PROBLEM DETAILS: Write out the following records exactly, each one in full.

PROVIDED MATERIAL:
<<<<
(** * supabase-csv-upsert: the CSV validation and batching pipeline

    A shallow embedding of the command-line tool (index.ts and its compiled
    copy dist/index.js): [analyzeErrors], [upsertCsv] and the commander
    [action].  JavaScript numbers that the program computes with are integers,
    NaN or an infinity; arrays are lists; the objects papaparse builds for the
    rows are finite maps from field names to values.  Console output, file
    access and the calls to the remote service are recorded as a trace of
    events, so that what happens before an upsert call or before file access is
    a statement about that trace. *)

From Stdlib Require Import ZArith Ascii String.
From stdpp Require Import base numbers option list strings gmap.

Local Open Scope string_scope.
Local Open Scope list_scope.
Local Open Scope Z_scope.

(** ** JavaScript numbers, as far as the program uses them *)

Module Js.

Inductive num : Type :=
| NaN
| Inf (negative : bool)
| Fin (z : Z).

Definition add (a b : num) : num :=
  match a, b with
  | NaN, _ | _, NaN => NaN
  | Fin x, Fin y => Fin (x + y)
  | Inf s, Fin _ | Fin _, Inf s => Inf s
  | Inf s, Inf t => if Bool.eqb s t then Inf s else NaN
  end.

(** [a < b]: false as soon as one side is NaN. *)
Definition lt (a b : num) : bool :=
  match a, b with
  | NaN, _ | _, NaN => false
  | Fin x, Fin y => bool_decide (x < y)
  | Inf s, Fin _ => s
  | Fin _, Inf t => negb t
  | Inf s, Inf t => s && negb t
  end.

(** [Math.floor(a / b)] and [Math.ceil(a / b)], the quotient taken exactly. *)
Definition div_rounded (round : Z → Z → Z) (a b : num) : num :=
  match a, b with
  | NaN, _ | _, NaN => NaN
  | Fin x, Fin y =>
      if bool_decide (y = 0)
      then (if bool_decide (x = 0) then NaN else Inf (bool_decide (x < 0)))
      else Fin (round x y)
  | Inf s, Fin y => Inf (xorb s (bool_decide (y < 0)))
  | Fin _, Inf _ => Fin 0
  | Inf _, Inf _ => NaN
  end.

Definition ceil_quot (x y : Z) : Z := - ((- x) `div` y).

Definition floor_div : num → num → num := div_rounded Z.div.
Definition ceil_div : num → num → num := div_rounded ceil_quot.

(** The relative index of [Array.prototype.slice]: NaN counts as 0, a negative
    index counts from the end, and the result is clamped to [0, len]. *)
Definition rel_index (len : Z) (a : num) : Z :=
  match a with
  | NaN => 0
  | Inf true => 0
  | Inf false => len
  | Fin z => if bool_decide (z < 0) then Z.max (len + z) 0 else Z.min z len
  end.

(** [l.slice(start, end)] *)
Definition slice {A : Type} (l : list A) (start end_ : num) : list A :=
  let len := Z.of_nat (length l) in
  let k := rel_index len start in
  let final := rel_index len end_ in
  take (Z.to_nat (final - k)) (drop (Z.to_nat k) l).

(** [parseInt(s, 10)]: leading white space, an optional sign, then the longest
    run of decimal digits; NaN when there is no digit.  White space is the
    ASCII one, and the integer read is kept exactly, whatever its size. *)
Definition is_space (c : ascii) : bool :=
  let n := nat_of_ascii c in
  bool_decide (n = 32 ∨ (9 ≤ n ∧ n ≤ 13))%nat.

Definition digit_of (c : ascii) : option Z :=
  let n := Z.of_nat (nat_of_ascii c) in
  if bool_decide (48 ≤ n ∧ n ≤ 57) then Some (n - 48) else None.

Fixpoint skip_spaces (s : string) : string :=
  match s with
  | String c r => if is_space c then skip_spaces r else s
  | EmptyString => s
  end.

Fixpoint digits (s : string) (acc : option Z) : option Z :=
  match s with
  | String c r =>
      match digit_of c with
      | Some d => digits r (Some (10 * default 0 acc + d))
      | None => acc
      end
  | EmptyString => acc
  end.

Definition parseInt (s : string) : num :=
  let s := skip_spaces s in
  let '(negative, s) :=
    match s with
    | String "-" r => (true, r)
    | String "+" r => (false, r)
    | _ => (false, s)
    end in
  match digits s None with
  | Some n => Fin (if negative : bool then - n else n)
  | None => NaN
  end.

(** Truthiness of a string that may be undefined. *)
Definition truthy (s : option string) : bool :=
  match s with
  | Some (String _ _) => true
  | _ => false
  end.

End Js.

(** ** papaparse, as far as the program's two calls exercise it

    papaparse is a dependency of the tool and not part of its sources.  Both
    calls run the same tokenizer (comma delimiter, double-quote quoting and
    escaping) on the same text; the tokenizer is a parameter here.  What the
    parser does with the tokenized rows afterwards (dropping empty lines, taking
    the header row, the [transform] callback, dynamic typing and the
    FieldMismatch errors of header mode) is written out.  The header is taken
    as it is tokenized: papaparse may give a repeated column name a new name
    of its own before it fills the rows, and where it does not, a later cell
    replaces an earlier one of the same name.  What is said below about the
    field of a column is said for column names that are distinct. *)

Module Papa.

Abbreviation RawRow := (list string).

Record ParseError : Type := mkError {
  err_type : string;
  err_code : string;
  err_row : nat
}.

Record ParseResult (T : Type) : Type := mkResult {
  data : list T;
  errors : list ParseError
}.
Arguments mkResult {T} _ _.
Arguments data {T} _.
Arguments errors {T} _.

(** A typed cell: dynamic typing yields booleans, numbers (kept as the numeral
    that was read), dates, strings and null. *)
Inductive cell : Type :=
| Null
| Str (s : string)
| Num (numeral : string)
| Bool (b : bool)
| Date (iso : string).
>>>>
TASK RESULT:
(** * supabase-csv-upsert: the CSV validation and batching pipeline

    A shallow embedding of the command-line tool (index.ts and its compiled
    copy dist/index.js): [analyzeErrors], [upsertCsv] and the commander
    [action].  JavaScript numbers that the program computes with are integers,
    NaN or an infinity; arrays are lists; the objects papaparse builds for the
    rows are finite maps from field names to values.  Console output, file
    access and the calls to the remote service are recorded as a trace of
    events, so that what happens before an upsert call or before file access is
    a statement about that trace. *)

From Stdlib Require Import ZArith Ascii String.
From stdpp Require Import base numbers option list strings gmap.

Local Open Scope string_scope.
Local Open Scope list_scope.
Local Open Scope Z_scope.

(** ** JavaScript numbers, as far as the program uses them *)

Module Js.

Inductive num : Type :=
| NaN
| Inf (negative : bool)
| Fin (z : Z).

Definition add (a b : num) : num :=
  match a, b with
  | NaN, _ | _, NaN => NaN
  | Fin x, Fin y => Fin (x + y)
  | Inf s, Fin _ | Fin _, Inf s => Inf s
  | Inf s, Inf t => if Bool.eqb s t then Inf s else NaN
  end.

(** [a < b]: false as soon as one side is NaN. *)
Definition lt (a b : num) : bool :=
  match a, b with
  | NaN, _ | _, NaN => false
  | Fin x, Fin y => bool_decide (x < y)
  | Inf s, Fin _ => s
  | Fin _, Inf t => negb t
  | Inf s, Inf t => s && negb t
  end.

(** [Math.floor(a / b)] and [Math.ceil(a / b)], the quotient taken exactly. *)
Definition div_rounded (round : Z → Z → Z) (a b : num) : num :=
  match a, b with
  | NaN, _ | _, NaN => NaN
  | Fin x, Fin y =>
      if bool_decide (y = 0)
      then (if bool_decide (x = 0) then NaN else Inf (bool_decide (x < 0)))
      else Fin (round x y)
  | Inf s, Fin y => Inf (xorb s (bool_decide (y < 0)))
  | Fin _, Inf _ => Fin 0
  | Inf _, Inf _ => NaN
  end.

Definition ceil_quot (x y : Z) : Z := - ((- x) `div` y).

Definition floor_div : num → num → num := div_rounded Z.div.
Definition ceil_div : num → num → num := div_rounded ceil_quot.

(** The relative index of [Array.prototype.slice]: NaN counts as 0, a negative
    index counts from the end, and the result is clamped to [0, len]. *)
Definition rel_index (len : Z) (a : num) : Z :=
  match a with
  | NaN => 0
  | Inf true => 0
  | Inf false => len
  | Fin z => if bool_decide (z < 0) then Z.max (len + z) 0 else Z.min z len
  end.

(** [l.slice(start, end)] *)
Definition slice {A : Type} (l : list A) (start end_ : num) : list A :=
  let len := Z.of_nat (length l) in
  let k := rel_index len start in
  let final := rel_index len end_ in
  take (Z.to_nat (final - k)) (drop (Z.to_nat k) l).

(** [parseInt(s, 10)]: leading white space, an optional sign, then the longest
    run of decimal digits; NaN when there is no digit.  White space is the
    ASCII one, and the integer read is kept exactly, whatever its size. *)
Definition is_space (c : ascii) : bool :=
  let n := nat_of_ascii c in
  bool_decide (n = 32 ∨ (9 ≤ n ∧ n ≤ 13))%nat.

Definition digit_of (c : ascii) : option Z :=
  let n := Z.of_nat (nat_of_ascii c) in
  if bool_decide (48 ≤ n ∧ n ≤ 57) then Some (n - 48) else None.

Fixpoint skip_spaces (s : string) : string :=
  match s with
  | String c r => if is_space c then skip_spaces r else s
  | EmptyString => s
  end.

Fixpoint digits (s : string) (acc : option Z) : option Z :=
  match s with
  | String c r =>
      match digit_of c with
      | Some d => digits r (Some (10 * default 0 acc + d))
      | None => acc
      end
  | EmptyString => acc
  end.

Definition parseInt (s : string) : num :=
  let s := skip_spaces s in
  let '(negative, s) :=
    match s with
    | String "-" r => (true, r)
    | String "+" r => (false, r)
    | _ => (false, s)
    end in
  match digits s None with
  | Some n => Fin (if negative : bool then - n else n)
  | None => NaN
  end.

(** Truthiness of a string that may be undefined. *)
Definition truthy (s : option string) : bool :=
  match s with
  | Some (String _ _) => true
  | _ => false
  end.

End Js.

(** ** papaparse, as far as the program's two calls exercise it

    papaparse is a dependency of the tool and not part of its sources.  Both
    calls run the same tokenizer (comma delimiter, double-quote quoting and
    escaping) on the same text; the tokenizer is a parameter here.  What the
    parser does with the tokenized rows afterwards (dropping empty lines, taking
    the header row, the [transform] callback, dynamic typing and the
    FieldMismatch errors of header mode) is written out.  The header is taken
    as it is tokenized: papaparse may give a repeated column name a new name
    of its own before it fills the rows, and where it does not, a later cell
    replaces an earlier one of the same name.  What is said below about the
    field of a column is said for column names that are distinct. *)

Module Papa.

Abbreviation RawRow := (list string).

Record ParseError : Type := mkError {
  err_type : string;
  err_code : string;
  err_row : nat
}.

Record ParseResult (T : Type) : Type := mkResult {
  data : list T;
  errors : list ParseError
}.
Arguments mkResult {T} _ _.
Arguments data {T} _.
Arguments errors {T} _.

(** A typed cell: dynamic typing yields booleans, numbers (kept as the numeral
    that was read), dates, strings and null. *)
Inductive cell : Type :=
| Null
| Str (s : string)
| Num (numeral : string)
| Bool (b : bool)
| Date (iso : string).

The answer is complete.